Motivation

Last updated on 2024-07-25 | Edit this page

Overview

Questions

  • Why version control?
  • Why Git?

Objectives

  • Understand the benefits of an automated version control system.
  • Understand the basics of how automated version control systems work.

Why do we need version control?


We’ll start by exploring how version control can be used to keep track of what one person did and when. Even if you aren’t collaborating with other people, automated version control is much better than this situation:

Piled Higher and Deeper by Jorge Cham, http://www.phdcomics.com/comics/archive_print.php?comicid=1531

We’ve all been in this situation before: it seems unnecessary to have multiple nearly-identical versions of the same document. Some word processors let us deal with this a little better, such as Microsoft Word’s Track Changes, Google Docs’ version history, or LibreOffice’s Recording and Displaying Changes.

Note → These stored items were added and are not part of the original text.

(** * moto-experiments: the Preloader / BootROM serial client

    A shallow embedding of [src/utils.py], [src/commands.py],
    [src/device.py] and of the orchestration in [preloader-relay.py],
    followed by the properties of the protocol engine.

    Python integers are [Z], [bytes] values are [list byte], exceptions
    are an explicit outcome, and the serial port is an abstract byte
    transport on which every call made through [self.dev] is recorded. *)

From Stdlib Require Import String.
From Stdlib.Strings Require Import Byte.
From Stdlib Require Import ZArith List Lia Bool.
Import ListNotations.
Local Open Scope Z_scope.

Set Implicit Arguments.

(* ================================================================== *)
(** ** Exceptions and outcomes *)

Definition bytes := list byte.

(** The text of a [RuntimeError].  The source builds the text with a
    format string; the embedding keeps the format and its arguments.

    - [InvalidSize]       : ['invalid size']
    - [Expected e t]      : [f'Expected {expected}, got {test}']
    - [StatusIs c]        : ['status is 0x%04X' % c]
    - [MeIdLengthIsZero]  : ['ME ID length is 0']
    - [SocIdLengthIsZero] : ['SOC ID length is 0']
    - [DeviceNotFound]    : ['Device not found'] *)
Inductive Message : Type :=
| InvalidSize
| Expected (expected test : bytes)
| StatusIs (code : Z)
| MeIdLengthIsZero
| SocIdLengthIsZero
| DeviceNotFound.

(** [StructError] is [struct.error] (value out of range for the format,
    or a buffer whose length is not the format's size);
    [AttributeError] is a method call on [self.dev] while it is [None];
    [SerialException] is a port that cannot be opened;
    [OSError] is a payload file that cannot be read. *)
Inductive Exception : Type :=
| RuntimeError (m : Message)
| StructError
| AttributeError
| SerialException
| OSError.

(** What a call does: return, raise, or still run when the fuel given
    to an unbounded [while] loop is used up. *)
Inductive Outcome (A : Type) : Type :=
| Ok (a : A)
| Raise (e : Exception)
| OutOfFuel.

Arguments Ok {A} a.
Arguments Raise {A} e.
Arguments OutOfFuel {A}.

(* ================================================================== *)
(** ** utils.py: the byte codec *)

Definition byte_of_Z (z : Z) : byte :=
  match Byte.of_N (Z.to_N (z mod 256)) with
  | Some b => b
  | None => x00
  end.

Definition Z_of_byte (b : byte) : Z := Z.of_N (Byte.to_N b).

(** The byte order character of a [struct] format string:
    ['>'] is [Big], ['<'] is [Little]. *)
Inductive Endian : Type := Big | Little.

(** The format characters used by the source: ['B'], ['H'], ['I']. *)
Inductive Format : Type := FmtB | FmtH | FmtI.

Definition calcsize (f : Format) : nat :=
  match f with FmtB => 1 | FmtH => 2 | FmtI => 4 end%nat.

(** The [n] least significant bytes of [v], least significant first. *)
Fixpoint le_bytes (n : nat) (v : Z) : bytes :=
  match n with
  | O => []
  | S k => byte_of_Z v :: le_bytes k (v / 256)
  end.

(** The unsigned integer a byte sequence denotes, least significant
    byte first. *)
Fixpoint le_value (bs : bytes) : Z :=
  match bs with
  | [] => 0
  | b :: rest => Z_of_byte b + 256 * le_value rest
  end.

(** [struct.pack(endian + fmt, value)] for the unsigned formats: the
    value has to fit the format. *)
Definition struct_pack (endian : Endian) (fmt : Format) (value : Z)
  : Outcome bytes :=
  if (0 <=? value) && (value <? 256 ^ Z.of_nat (calcsize fmt)) then
    Ok (match endian with
        | Little => le_bytes (calcsize fmt) value
        | Big => rev (le_bytes (calcsize fmt) value)
        end)
  else Raise StructError.

(** [struct.unpack(endian + fmt, value)[0]]: the buffer has to have the
    format's size. *)
Definition struct_unpack (endian : Endian) (fmt : Format) (value : bytes)
  : Outcome Z :=
  if Nat.eqb (length value) (calcsize fmt) then
    Ok (match endian with
        | Little => le_value value
        | Big => le_value (rev value)
        end)
  else Raise StructError.

(** [to_bytes(value, size=1, endian='>')]: a dictionary of thunks keyed
    by 1, 2 and 4, with a default thunk that raises. *)
Definition to_bytes (value : Z) (size : Z) (endian : Endian)
  : Outcome bytes :=
  match size with
  | 1 => struct_pack endian FmtB value
  | 2 => struct_pack endian FmtH value
  | 4 => struct_pack endian FmtI value
  | _ => Raise (RuntimeError InvalidSize)
  end.

(** [from_bytes(value, size=1, endian='>')]. *)
Definition from_bytes (value : bytes) (size : Z) (endian : Endian)
  : Outcome Z :=
  match size with
  | 1 => struct_unpack endian FmtB value
  | 2 => struct_unpack endian FmtH value
  | 4 => struct_unpack endian FmtI value
  | _ => Raise (RuntimeError InvalidSize)
  end.

(** [bit(n)], that is [1 << n]: a negative shift count raises
    [ValueError], which is [None] here. *)
Definition bit (n : Z) : option Z :=
  if n <? 0 then None else Some (Z.shiftl 1 n).

(* ================================================================== *)
(** ** commands.py: the opcodes *)

Inductive Command : Type :=
| GET_HW_SW_VER | GET_HW_CODE | GET_PL_VER | GET_BR_VER
| LEGACY_WRITE | LEGACY_READ
| I2C_INIT | I2C_DEINIT | I2C_WRITE8 | I2C_READ8 | I2C_SET_SPEED
| PWR_INIT | PWR_DEINIT | PWR_READ16 | PWR_WRITE16
| READ16 | READ32 | WRITE16 | WRITE16_NO_ECHO | WRITE32
| JUMP_DA | JUMP_BL | SEND_DA | GET_TARGET_CONFIG | UART1_LOG_EN
| SEND_CERT | GET_ME_ID | SEND_AUTH | SLA_CHALLENGE | GET_SOC_ID
| ZEROIZATION | GET_PL_CAP.

(** [Command.X.value] *)
Definition value (c : Command) : Z :=
  match c with
  | GET_HW_SW_VER => 0xFC | GET_HW_CODE => 0xFD
  | GET_PL_VER => 0xFE | GET_BR_VER => 0xFF
  | LEGACY_WRITE => 0xA1 | LEGACY_READ => 0xA2
  | I2C_INIT => 0xB0 | I2C_DEINIT => 0xB1 | I2C_WRITE8 => 0xB2
  | I2C_READ8 => 0xB3 | I2C_SET_SPEED => 0xB4
  | PWR_INIT => 0xC4 | PWR_DEINIT => 0xC5
  | PWR_READ16 => 0xC6 | PWR_WRITE16 => 0xC7
  | READ16 => 0xD0 | READ32 => 0xD1 | WRITE16 => 0xD2
  | WRITE16_NO_ECHO => 0xD3 | WRITE32 => 0xD4
  | JUMP_DA => 0xD5 | JUMP_BL => 0xD6 | SEND_DA => 0xD7
  | GET_TARGET_CONFIG => 0xD8 | UART1_LOG_EN => 0xDB
  | SEND_CERT => 0xE0 | GET_ME_ID => 0xE1 | SEND_AUTH => 0xE2
  | SLA_CHALLENGE => 0xE3 | GET_SOC_ID => 0xE7
  | ZEROIZATION => 0xF0 | GET_PL_CAP => 0xF1
  end.

(* ================================================================== *)
(** ** The serial port and the host *)

(** The three methods of [serial.Serial] the session calls.  [t_read n]
    returns what the port delivers before its timeout (possibly fewer
    than [n] bytes, possibly none). *)
Class Transport (T : Type) : Type := {
  t_write : bytes -> T -> T;
  t_read : Z -> T -> bytes * T;
  t_reset_input_buffer : T -> T
}.

(** One call made through [self.dev]; a read is recorded with the bytes
    it returned. *)
Inductive Event : Type :=
| EvWrite (data : bytes)
| EvRead (size : Z) (data : bytes)
| EvResetInputBuffer.

(** One [logging] call, kept as its format and arguments. *)
Inductive LogRecord : Type :=
| LogWaitingForDevice                  (* 'Waiting for device...' *)
| LogDeviceAlreadyFound                (* 'Device already found!' *)
| LogFoundDevice (port : option string)(* 'Found device = %s' *)
| LogHandshakeCompleted                (* 'Handshake completed!' *)
| LogInitPMIC (reg val : Z)            (* 'Init PMIC: 0x{reg:04X} (0x{val:04X})' *)
| LogDeinitPMIC                        (* 'Deinit PMIC' *)
| LogSendDA (address da_len sig_len : Z)
      (* 'Send DA to 0x%08X (%d bytes, %d bytes signature)' *)
| LogJumpToDA (address : Z)            (* 'Jump to DA at 0x%08X' *)
| LogHwCode (hw_code : Z)              (* 'HW Code: 0x{hw_code:04X}' *)
| LogHwSubCode (hw_sub_code : Z)       (* 'HW Sub-Code: 0x{hw_sub_code:04X}' *)
| LogHwVersion (hw_ver : Z)            (* 'HW Version: 0x{hw_ver:04X}' *)
| LogSwVersion (sw_ver : Z)            (* 'SW Version: 0x{sw_ver:04X}' *)
| LogMeId (me_id : bytes)              (* 'ME ID: {me_id.hex().upper()}' *)
| LogSocId (soc_id : bytes)            (* 'SOC ID: {soc_id.hex().upper()}' *)
| LogLoadPayload (path : string) (len : Z).
      (* 'Load payload from %s = 0x%08X bytes' *)

(** An entry of [serial.tools.list_ports.comports()]. *)
Record ListPortInfo : Type := {
  device : string;
  vid : option Z;
  pid : option Z
}.

(** What the host answers: the [n]-th call of [time.time()] (in clock
    ticks), the [n]-th call of [comports()], opening a serial port and
    reading a file. *)
Record Host (T : Type) : Type := {
  time_time : nat -> Z;
  comports : nat -> list ListPortInfo;
  serial_Serial : string -> Z -> Z -> option T;
  open_read : string -> option bytes
}.

(** The attributes of a [Device] ([dev], [port], [baud], [timeout]),
    the calls made on the port so far, the log lines so far, and how
    often the clock and the port list were asked. *)
Record World (T : Type) : Type := mkWorld {
  dev : option T;
  port : option string;
  baud : Z;
  timeout : Z;
  trace : list Event;
  log : list LogRecord;
  clock_calls : nat;
  comports_calls : nat
}.

(* ================================================================== *)
(** ** Sequencing calls that may raise *)

Definition M (W A : Type) : Type := W -> Outcome A * W.

Definition ret {W A : Type} (a : A) : M W A := fun w => (Ok a, w).

Definition bind {W A B : Type} (c : M W A) (k : A -> M W B) : M W B :=
  fun w =>
    match c w with
    | (Ok a, w') => k a w'
    | (Raise e, w') => (Raise e, w')
    | (OutOfFuel, w') => (OutOfFuel, w')
    end.

Definition raise {W A : Type} (e : Exception) : M W A :=
  fun w => (Raise e, w).

Definition out_of_fuel {W A : Type} : M W A := fun w => (OutOfFuel, w).

(** The outcome of a call that does not touch the world. *)
Definition lift {W A : Type} (o : Outcome A) : M W A := fun w => (o, w).

Notation "x <- c ;; k" := (bind c (fun x => k))
  (at level 61, c at next level, right associativity).
Notation "' pat <- c ;; k" := (bind c (fun x => match x with pat => k end))
  (at level 61, pat pattern, c at next level, right associativity).
Notation "c ;; k" := (bind c (fun _ => k))
  (at level 61, right associativity).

Version control systems start with a base version of the document and then record changes you make each step of the way. You can think of it as a recording of your progress: you can rewind to start at the base document and play back each change you made, eventually arriving at your more recent version.

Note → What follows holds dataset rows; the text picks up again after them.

Lemma handlers_stay_in_their_chat_witness :
  (onReset cfg resetOk (<[2 := state1]> busyQueued) 1).1 !! 2 = Some state1.
Proof.
  destruct (handlers_stay_in_their_chat cfg lastSegment availableModels
              (<[2 := state1]> busyQueued)
              (onReset cfg resetOk (<[2 := state1]> busyQueued) 1).1
              ∅ ∅ (InReset resetOk 1)
              (Core <$> (onReset cfg resetOk (<[2 := state1]> busyQueued)
                                 1).2) 2) as [H _].
  - simpl. by destruct (onReset cfg resetOk (<[2 := state1]> busyQueued) 1).
  - done.
  - rewrite H. by rewrite lookup_insert_eq.
Defined.

(** *** Every handler keeps the invariant *)





(** At the end of that day chat 1 has no session: the model command
    failed to restart it, and /reset then found nothing to reset.  Its
    model is the one last chosen, and the stranger has no state. *)
Example day1_end :
  match botRun cfgOwned lastSegment availableModels ∅ ∅ day1 with
  | Some (cs, xs, calls) =>
      (session <$> cs !! 1) = Some None
      /\ (model <$> cs !! 1) = Some (lit "claude-sonnet-4.5")
      /\ (dir <$> cs !! 1) = Some (Some (lit "/srv/web"))
      /\ cs !! 2 = None
      /\ (recentModels <$> xs !! 1)
         = Some (Some [lit "gpt-4.1"; lit "gpt-5-mini"])
      /\ last calls
         = Some [Core (BotSendMessage 1 TxtResetNoSession)]
  | None => False
  end.
Proof. vm_compute. repeat split; reflexivity. Qed.
(** * The storage facade of the node (store/store.go)

    A shallow embedding of the [store] type of package [store] and of
    the parts of the Go runtime, of the key-value engine and of the
    sub-stores that its methods go through, followed by the properties
    of the storage layer. *)

From Stdlib Require Import ZArith List Lia Bool Strings.Byte.
From stdpp Require Import base option list gmap sorting.
Import ListNotations.

Local Open Scope Z_scope.

(** ** Go values *)

Abbreviation bytes := (list Byte.byte).

#[global] Instance byte_eq_decision : EqDecision Byte.byte := Byte.byte_eq_dec.

#[global] Program Instance byte_countable : Countable Byte.byte :=
  inj_countable Byte.to_N Byte.of_N _.
Next Obligation. exact Byte.of_to_N. Qed.

Module Go.

(** [uint32] and [int32] values are integers in range; the arithmetic of
    the language wraps around. *)
Definition uint32 (z : Z) : Z := z mod 2 ^ 32.
Definition int32 (z : Z) : Z := (z + 2 ^ 31) mod 2 ^ 32 - 2 ^ 31.

Definition byte_of_Z (z : Z) : Byte.byte :=
  default Byte.x00 (Byte.of_N (Z.to_N (z mod 256))).
Definition Z_of_byte (b : Byte.byte) : Z := Z.of_N (Byte.to_N b).

(** A byte slice: the elements up to its length, and the rest of the
    backing array up to its capacity. *)
Record slice := Slice { elems : bytes; spare : bytes }.

Definition len (s : slice) : Z := Z.of_nat (length (elems s)).
Definition cap (s : slice) : Z := Z.of_nat (length (elems s ++ spare s)).

(** [s[lo:hi]]: the indices are in range when [0 <= lo <= hi <= cap(s)];
    out of range, the runtime panics ([None]). *)
Definition reslice (s : slice) (lo hi : Z) : option slice :=
  let arr := elems s ++ spare s in
  if (0 <=? lo) && (lo <=? hi) && (hi <=? cap s)
  then Some {| elems := take (Z.to_nat (hi - lo)) (drop (Z.to_nat lo) arr);
               spare := drop (Z.to_nat hi) arr |}
  else None.

(** [s[lo:]]: the upper index defaults to [len(s)]. *)
Definition reslice_from (s : slice) (lo : Z) : option slice :=
  if lo <=? len s then reslice s lo (len s) else None.

(** [(T, error)] results, and calls that return or panic. *)
Inductive error : Type :=
| ErrNotFound            (* errors.New("not found") *)
| ErrBadOffset           (* errors.New("offset is out of range") *)
| leveldb_ErrNotFound    (* the engine's error for an absent key *)
| leveldb_ErrClosed      (* the engine's error once the handle is closed *)
| leveldb_failure (code : nat) (* any other failure of the engine *)
| ErrDecode.             (* a decoder rejected its input *)

Inductive result (A : Type) : Type :=
| Ok (a : A)
| Err (e : error).

Inductive outcome (A : Type) : Type :=
| Return (a : A)
| Panic.

#[global] Arguments Ok {A} a.
#[global] Arguments Err {A} e.
#[global] Arguments Return {A} a.
#[global] Arguments Panic {A}.

#[global] Instance error_eq_decision : EqDecision error.
Proof. solve_decision. Defined.

End Go.
Export Go.

(** ** Fixed-width integers in stored records *)

Module encoding.

(** Modelled from the spec: the fixed-width integer codec of package
    [util/encoding] is missing; section 6 has every stored multi-byte
    integer fixed-width and big-endian. *)
Definition PutUint32 (v : Z) : bytes :=
  [byte_of_Z (v / 2 ^ 24); byte_of_Z (v / 2 ^ 16); byte_of_Z (v / 2 ^ 8); byte_of_Z v].

Definition Uint32 (b : bytes) : option (Z * bytes) :=
  match b with
  | b3 :: b2 :: b1 :: b0 :: rest =>
      Some (Z_of_byte b3 * 2 ^ 24 + Z_of_byte b2 * 2 ^ 16 + Z_of_byte b1 * 2 ^ 8 + Z_of_byte b0,
            rest)
  | _ => None
  end.

(** Modelled from the spec: [util.SliceToUint32] is missing; section 6
    has bytes 33 to 36 of a stored block hold the time stamp as a
    little-endian 32-bit value. *)
Definition SliceToUint32 (b : bytes) : Z :=
  match b with
  | b0 :: b1 :: b2 :: b3 :: _ =>
      Z_of_byte b0 + Z_of_byte b1 * 2 ^ 8 + Z_of_byte b2 * 2 ^ 16 + Z_of_byte b3 * 2 ^ 24
  | _ => 0
  end.

End encoding.

(** ** The key-value engine *)

Module leveldb.

(** The engine is consumed through get, has, batch write, close and
    ordered iteration.  Its state is the table of stored values and the
    failure it is in, if any: a closed handle, or a medium that cannot
    be read or written. *)
Record DB := mkDB { kv : gmap bytes bytes; fault : option error }.

(** A batch is the sequence of its [Put] records. *)
Abbreviation Batch := (list (bytes * bytes)).

Definition Put (b : Batch) (key value : bytes) : Batch := b ++ [(key, value)].

Definition replay (b : Batch) (m : gmap bytes bytes) : gmap bytes bytes :=
  fold_left (fun m kv => <[kv.1 := kv.2]> m) b m.

(** The value last put under [key] in the batch. *)
Definition pending (b : Batch) (key : bytes) : option bytes :=
  snd <$> find (fun kv => bool_decide (kv.1 = key)) (rev b).

(** The bytes of the backing array past the end of the copy that [Get]
    returns: the allocator rounds the array up to a size class. *)
Class Allocator := { slack : bytes -> bytes }.

Definition Get `{Allocator} (db : DB) (key : bytes) : result slice :=
  match fault db with
  | Some e => Err e
  | None =>
      match kv db !! key with
      | Some v => Ok (Slice v (slack v))
      | None => Err leveldb_ErrNotFound
      end
  end.

Definition Has (db : DB) (key : bytes) : result bool :=
  match fault db with
  | Some e => Err e
  | None => Ok (bool_decide (is_Some (kv db !! key)))
  end.

(** A batch is written as a whole or not at all. *)
Definition Write (db : DB) (b : Batch) : DB * option error :=
  match fault db with
  | Some e => (db, Some e)
  | None => (mkDB (replay b (kv db)) None, None)
  end.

Changes Are Saved Sequentially

Once you think of changes as separate from the document itself, you can then think about “playing back” different sets of changes on the base document, ultimately resulting in different versions of that document. For example, two users can make independent sets of changes on the same document.

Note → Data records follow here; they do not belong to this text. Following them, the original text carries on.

(* ===== verification/_CoqProject ===== *)
-Q . S2P
Prelude.v
Hash.v
QuicInitial.v
Probe.v
SessionKey.v
SessionTable.v
SessionSafety.v
FlowTable.v
QuicFrames.v
Hostname.v
TlsClientHello.v
RouteTable.v
CidCodec.v
Config.v
LogText.v
QuicCrypto.v
Runtime.v
Sender.v
Process.v
Pending.v
Upstream.v
Routing.v
Dataplane.v
DataplaneSafety.v
Connections.v
EventLoop.v
Startup.v
LogSafety.v
Portable.v
Main.v
Ltac byte_of_load :=
  repeat match goal with
  | E : load ?p ?i = Ok ?b, Hok : bytes_ok (p_buf ?p) |- _ =>
      lazymatch goal with
      | _ : is_byte b |- _ => fail
      | _ => pose proof (load_byte p i b Hok E)
      end
  end.

Lemma parse_long_header_no_fault data len :
  readable data len -> bytes_ok (p_buf data) -> no_fault (qsr_quic_parse_long_header data len).
Proof.
  intros Hr Hok. pose proof Hr as (?&?&?). unfold qsr_quic_parse_long_header, QSR_MAX_QUIC_CID_LEN.
  no_fault_steps; bool_to_prop; byte_of_load; unfold is_byte in *; sizes;
    first [ eapply load_no_fault; [done|lia]
          | eapply load_cid_no_fault; [apply (readable_add data len); [done|lia]|lia] ].
Qed.

(** What a successfully parsed long header guarantees. *)
Record long_header_ok (len : Z) (h : qsr_quic_long_header) : Prop := {
  lh_version : h_version h = QSR_QUIC_V1 \/ h_version h = QSR_QUIC_V2;
  lh_dcid : Zlen (h_dcid h) = 20;
  lh_scid : Zlen (h_scid h) = 20;
  lh_dcid_len : 0 <= h_dcid_len h <= 20;
  lh_scid_len : 0 <= h_scid_len h <= 20;
  lh_remainder : h_remainder_offset h = 7 + h_dcid_len h + h_scid_len h;
  lh_inside : h_remainder_offset h <= len;
}.

Lemma parse_long_header_ok data len h :
  readable data len -> bytes_ok (p_buf data) ->
  qsr_quic_parse_long_header data len = Ok h -> long_header_ok len h.
Proof.
  intros Hr Hok H. pose proof Hr as (?&?&?). unfold qsr_quic_parse_long_header in H.
  cbv zeta in H. inv_ok. bool_to_prop. byte_of_load. unfold is_byte, QSR_MAX_QUIC_CID_LEN in *. sizes.
  split; cbn; try (eapply load_cid_length; [|eassumption]; lia); try lia.
Qed.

Different Versions Can be Saved

Unless multiple users make changes to the same section of the document - a conflict - you can incorporate two sets of changes into the same base document.

Multiple Versions Can be Merged

A version control system is a tool that keeps track of these changes for us, effectively creating different versions of our files. It allows us to decide which changes will be made to the next version (each record of these changes is called a commit), and keeps useful metadata about them. The complete history of commits for a particular project and their metadata make up a repository. Repositories can be kept in sync across different computers, facilitating collaboration among different people.

Have you ever said or heard…

  • “I will just finish my work and then you can start with your changes.”.
  • “Can you please send me the latest version?”.
  • “Where is the latest version?”.
  • “Which version are you using?”.
  • “Which version have the authors used in the paper I am trying to reproduce?”.

Then version control is for you

Discussion : Paper Writing

  • Imagine you drafted an excellent paragraph for a paper you are writing, but later ruin it. How would you retrieve the excellent version of your conclusion? Is it even possible?

  • Imagine you have 5 co-authors. How would you manage the changes and comments they make to your paper? If you use LibreOffice Writer or Microsoft Word, what happens if you accept changes made using the Track Changes option? Do you have a history of those changes?

What is version control?


There are lots of different tools that implement version control (generally referred to as Version Control Systems, VCS). They all have common features, including:

  • A system which records snapshots of a project
  • Implementation of branching:
    • you can work on several feature branches and switch between them
    • different people can work on the same code/project in parallel without interfering
    • you can experiment with an idea and discard it if it turns out to be a bad idea
  • Implementation of merging:
    • tool to merge different versions of a file

Code becomes a disaster without version control


Roll-back functionality

  • Mistakes happen - without recorded snapshots you cannot easily undo mistakes and go back to a working version.

Branching

  • Often you want to experiment with an idea, or work on different approaches in one file - without branching this can be messy and confusing.
  • You could simulate branching by copying an entire project to multiple places but this would be messy and confusing.

Reproducibility

  • How do you indicate which version of your code you have used in your paper?
  • When you find a bug, how do you know when precisely this bug was introduced (are published results affected? do you need to inform collaborators or users of your code?).

Storing and sharing code

  • Online repositories, for safely storing snapshots and version history, are a cornerstone of version control
  • Can act as a file backup, a collaboration tool, a download source, a citable reference, etc..

We will use Git as our VCS to record snapshots of our work - why Git?


  • Easy to set up - use even by yourself with no server needed.
  • Very popular: if contributing to somebody else’s code, chances are it’s tracked with Git.
  • Distributed: good backup, no single point of failure, you can track and clean-up changes offline, simplifies collaboration model for open-source projects.
  • Important platforms such as GitHub, GitLab, and Bitbucket build on top of Git.
  • Sharing software and data is getting popular and required in research context and sites like GitHub are a popular platform for sharing software.

Key Points

  • Version control is like an unlimited ‘undo’.
  • Version control also allows many people to work in parallel.